About fifty years later, the development of psychoanalysis made Sigmund Freud known worldwide. After Austria was annexed to National Socialist Germany, he had to leave Berggasse 19 and his country, now often sitting in a wheelchair. But he takes the steps out of his apartment, in front of SA men , without the aid of crutches or a wheelchair. He spent the last days of his life in England , knowing that the USA would also have taken him in. President Roosevelt had personally offered him this in a letter, with appreciative words.

background

The play Berggasse 19 is based on the play A Far Country by the American writer Henry Denker . The play, staged by Ernst Haeusserman (1916–1984) at the Theater in der Josefstadt , had its Austrian premiere on June 7, 1979. In January 1980 there was a resumption for four evenings.

The 63-year-old actor Curd Jürgens , who played both the young and the old Freud at the side of Mijou Kovacs (Elisabeth), was not sure in an interview at the time whether he was still up to the role of the young Freud. In Berggasse 19 , Jürgens played one of his last leading roles in the theater. He died in 1982.
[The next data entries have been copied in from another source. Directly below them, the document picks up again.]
(** * ai-code-summary: a shallow embedding of the chunker, the batch
    drivers and the file manager, with the properties of its specification.

    Sources embedded here:
    - [src/simple_code_summarizer.py]  (module [Simple])
    - [src/local_code_summarizer.py]   (module [Local])
    - [src/ai_code_summary/files/file_manager.py] (module [FileManager])

    Conventions of the embedding.
    - A Python [str] is a Rocq [string]; one [ascii] stands for one
      character (a code point below 256), so [String.length] is Python's
      [len].  The box-drawing literals of the tree renderer and the pictograms
      of the console messages are kept as the bytes of their UTF-8 encoding;
      they are only ever concatenated and compared, never measured, sliced,
      stripped or lower-cased.
    - A Python [int] is a [Z].
    - Code that can raise runs in the exception monad [exc]; [try]/[except]
      is [try_except] with the predicate of the classes the clause names.
    - [print] writes to the console and can raise (an encoding error, a
      closed stream); it is a function of the outside world, and every call
      the sources make is where the source has it.  The pause between backend
      calls ([time.sleep]) computes nothing and cannot fail, and is left out;
      so are the calls of [loguru]'s [logger], whose sinks catch their own
      errors.
    - The outside world (files on disk, the console, the GPU telemetry, the
      generation backend, the pathspec library) is passed in explicitly as
      functions or records.  It is a snapshot: the same request gets the
      same answer throughout a run. *)

From Stdlib Require Import ZArith QArith String Ascii List Lia.
From stdpp Require Import base list strings gmap pretty sorting.

Local Open Scope Z_scope.
Set Warnings "-register-all".

(** ** Python runtime *)
Module Py.

(** The exception classes the sources name or can meet.  Every class
    below is a subclass of [Exception]; [BackendError] stands for whatever
    the generation backend raises. *)
Inductive exn_class :=
| OSError | PermissionError | ValueError | UnicodeDecodeError
| UnicodeEncodeError | TypeError | MemoryError | BackendError.

Global Instance exn_class_eq_dec : EqDecision exn_class.
Proof. solve_decision. Defined.

(** [issubclass(c, C)]: [PermissionError] is an [OSError], the two Unicode
    errors are [ValueError]s. *)
Definition issubclass (c C : exn_class) : bool :=
  bool_decide (c = C)
  || match c, C with
     | PermissionError, OSError => true
     | UnicodeDecodeError, ValueError => true
     | UnicodeEncodeError, ValueError => true
     | _, _ => false
     end.

(** An exception value: its class and [str(e)]. *)
Record exn := Exn { exn_cls : exn_class; exn_str : string }.

(** [isinstance(e, C)], the test of [except C]. *)
Definition isinstance (e : exn) (C : exn_class) : bool :=
  issubclass (exn_cls e) C.

Inductive exc (A : Type) : Type :=
| Ok (a : A)
| Raise (e : exn).
Global Arguments Ok {A} a.
Global Arguments Raise {A} e.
The piece was recorded for television in the form of a joint production by ORF and Bayerischer Rundfunk . The film was broadcast on the 3sat TV station on April 22, 2006 on the occasion of Sigmund Freud's 150th birthday (May 6, 2006) .

The film was released on DVD in 2007.

media

  • DVD: Berggasse 19. Edition Josefstadt, Hoanzl

References and comments

  1. Checked by means of a recording from April 22, 2006 by the television station 3sat .
  2. Hans Heinz Hahnl : Henry Denker's "Berggasse 19" in Josefstadt: A cup of coffee for Dr. Freud . In: Arbeiter-Zeitung . Vienna June 9, 1979, p. 14 ( Arbeiter-zeitung.at - the open online archive - digitized).
  3. ^ Curd Jürgens Freud again in Josefstadt . In: Arbeiter-Zeitung . Vienna January 3, 1980, p. 12 , above ( berufer-zeitung.at - the open online archive - digitized).
  4. ^ Personal details (...) Curd Jürgens . In: Der Spiegel . No. 24/1979 , June 11, 1979, ISSN  0038-7452 , pp. 218 ( Spiegel Archive [accessed September 5, 2012]).